Under the terms of the option agreement, Valeant granted Schering-Plough the option to enter into an exclusive license agreement for the development and commercialization of taribavirin in Japan. Upon exercising the option and entering into the exclusive license agreement, Schering-Plough would provide a $2 million upfront payment to Valeant and pay mid-single digit royalties on net sales of taribavirin in Japan.

Taribavirin, a prodrug of ribavirin, is in phase-II development for the treatment of chronic hepatitis C in conjunction with a pegylated interferon.

"This agreement with Schering-Plough releases our company from the last right of refusal and provides us more flexibility to pursue partnering opportunities with other companies," said J Michael Pearson, Valeant's chairman and chief executive officer. "With the data we have seen so far from the phase-IIb trial, we believe that taribavirin presents an attractive licensing opportunity."

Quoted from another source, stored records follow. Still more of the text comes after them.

Lemma mapped_maps s m t :
  m ⊆ _session_map s -> t ⊆ _session_type_map s -> mapped s -> mapped (set_maps m t s).
Proof.
  intros Hm Ht []. split; cbn.
  - intros r i Hi. apply mp_session0. by eapply lookup_weaken.
  - intros x i Hi. eapply mp_type0. by eapply lookup_weaken.
Qed.

Lemma mapped_sessions p s : mapped s -> mapped (set_sessions p s).
Proof. by intros []. Qed.

Lemma mapped_OnClosed i s : mapped s -> mapped (OnClosed i s).
Proof.
  intros Hs. unfold OnClosed. case_if; [done|]. destruct (remote_endpoint i s); [|done].
  cbv zeta. case_if; [done|].
  set (s1 := set_maps (delete _ _) _ s).
  assert (mapped s1) as Hs1 by (apply mapped_maps; [apply delete_subseteq|done|done]).
  destruct (type_of_endpoint _ s1); [|by destruct Hs1].
  assert (mapped (set_maps (_session_map s1) (delete z0 (_session_type_map s1)) s1)) as []; [|done].
  apply mapped_maps; [done|apply delete_subseteq|done].
Qed.

Lemma mapped_close i s : mapped s -> mapped (close_session i s).
Proof.
  intros Hs. unfold close_session. destruct (objs _ !! i); [|done]. case_if; [done|].
  by apply mapped_OnClosed, mapped_sessions.
Qed.

Lemma mapped_fold {A} (f : state -> A -> state) l s :
  (forall a x, mapped a -> mapped (f a x)) -> mapped s -> mapped (fold_left f l s).
Proof. intros Hf. revert s. induction l as [|x l IH]; intros s Hs; [done|]. cbn. auto. Qed.

Lemma mapped_connect now h type remote s s' : Connect now h type remote s = Some s' -> mapped s -> mapped s'.
Proof.
  unfold Connect. destruct (FindOrCreateStream now h remote s) as [[i s1]|] eqn:E; [|done].
  cbn. intros [= <-] Hs. assert (mapped s1 /\ (i < length (endpoints s1))%nat) as [[] Hi].
  2:{ split; [done|]. intros t j. cbn. destruct (decide (type = t)) as [->|Ht].
      - rewrite lookup_insert_eq. by intros [= <-].
      - rewrite lookup_insert_ne by done. apply mp_type0. }
  unfold FindOrCreateStream in E. destruct Hs.
  assert (forall pool, mapped (mkState (_options s) (_is_runing s) (_slice_quota_in s) (_slice_quota_out s)
      (_max_pending_buffer_size s) (_keep_alive_ticks s)
      (set_session (length (endpoints s)) (new_session now h s) (sessions s)) (endpoints s ++ [remote]) pool
      (<[remote := length (endpoints s)]> (_session_map s)) (_session_type_map s) (_last_maintain_ticks s) (out s))) as Hnew.
  { intros pool. split; cbn.
    - intros r j. destruct (decide (remote = r)) as [->|Hr].
      + rewrite lookup_insert_eq. intros [= <-]. unfold remote_endpoint. cbn.
        rewrite lookup_app_r by done. by rewrite Nat.sub_diag.
      + rewrite lookup_insert_ne by done. intros Hj%mp_session0. by apply lookup_app_l_Some.
    - intros t j Hj%mp_type0. rewrite length_app. cbn. lia. }
  destruct (_session_map s !! remote) as [k|] eqn:Ek; [destruct (is_closed k (sessions s))|].
  2:{ injection E as <- <-. split; [done|]. by eapply lookup_lt_Some, mp_session0. }
  all: destruct (IoServicePool.GetIoService _) as [[? pool]|]; [|done]; injection E as <- <-;
    split; [apply Hnew|cbn; rewrite length_app; cbn; lia].
Qed.

Lemma mapped_maintain now s s' : TimerMaintain now s = Some s' -> mapped s -> mapped s'.
Proof.
  unfold TimerMaintain. intros He Hs.
  assert (forall t a, mapped a -> mapped (set_maintain t a)) as Hmt by (by intros t a []).
  destruct (_ && _); [injection He as <-; by apply Hmt|]. cbv zeta in He.
  set (s2 := if no_limit (_keep_alive_ticks s) then _ else _) in He.
  assert (mapped s2) as Hs2.
  { subst s2. case_if; [done|]. apply mapped_fold; [|done]. intros a i Ha. unfold keep_alive_one.
    case_if; [done|]. case_if; [by apply mapped_close|by destruct Ha]. }
  clearbody s2. set (s3 := if no_limit (_slice_quota_in s2) then _ else _) in He.
  assert (mapped s3) as Hs3 by (subst s3; case_if; [done|by destruct Hs2]). clearbody s3.
  destruct (no_limit _); cbn [mbind option_bind] in He; [injection He as <-; by apply Hmt|].
  destruct (serve_writes _ _ _); [|done]. injection He as <-. by destruct Hs3.
Qed.

Lemma reachable_mapped o s : reachable o s -> mapped s.
Proof.
  induction 1 as [ids|s s' _ IH Hs]; [by split|].
  destruct Hs as [now h type remote s s' He|i s|i s|i s|o' s|now s s' He|s|i x y f s Hx Hf].
  - by eapply mapped_connect.
  - by apply mapped_close.
  - by destruct IH.
  - by destruct IH.
  - unfold ResetOptions. cbv zeta. case_if; [by destruct IH|]. apply mapped_fold; [|by destruct IH]. by intros a e [].
  - by eapply mapped_maintain.
  - unfold Stop. case_if; [done|]. apply mapped_maps; [apply map_empty_subseteq|apply map_empty_subseteq|].
    apply mapped_fold; [|by destruct IH]. intros a e Ha. by apply mapped_close.
  - by destruct IH.
Qed.

(** [Connect] gives the name an open session of the endpoint, which is the one there was if
    that is open; an endpoint has one session, and a session one endpoint. *)
Theorem connect_gives_open_session (o : ClientOptions) (now : Z) (h : heap) (type remote : Z) (s s' : state) :
  reachable o s -> Connect now h type remote s = Some s' ->
  (exists i, GetSession type s' = Some i /\ _session_map s' !! remote = Some i /\
    is_closed i (sessions s') = false /\
    forall j, _session_map s !! remote = Some j -> is_closed j (sessions s) = false -> j = i) /\
  (forall r i, _session_map s' !! r = Some i -> remote_endpoint i s' = Some r) /\
  (forall r r' i, _session_map s' !! r = Some i -> _session_map s' !! r' = Some i -> r = r').
Proof.
  intros Hr Hc. destruct (reachable_mapped o s' (reach_step o s s' Hr (step_connect _ _ _ _ _ _ Hc))) as [Hm _].
  split; [|split; [done|]].
  2:{ intros r r' i H1%Hm H2%Hm. congruence. }
  unfold Connect, FindOrCreateStream in Hc. clear Hm.
  destruct (_session_map s !! remote) as [k|] eqn:Ek; [destruct (is_closed k (sessions s)) eqn:Ec|].
  2:{ injection Hc as <-. exists k. unfold GetSession. cbn. rewrite lookup_insert_eq. splits; try done. congruence. }
  all: destruct (IoServicePool.GetIoService _) as [[? pool]|]; [|done]; injection Hc as <-; eexists; unfold GetSession; cbn;
    rewrite !lookup_insert_eq; splits; try done; try (unfold is_closed; cbn; by rewrite lookup_insert_eq); congruence.
Qed.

Taribavirin is an investigational compound that has not been approved by the US Food and Drug Administration (FDA) or any other regulatory agency for the diagnosis, mitigation, treatment or cure of any disease or illness.

Valeant Pharma International is a multinational specialty pharmaceutical company that develops, manufactures and markets a broad range of products primarily in the areas of neurology and dermatology.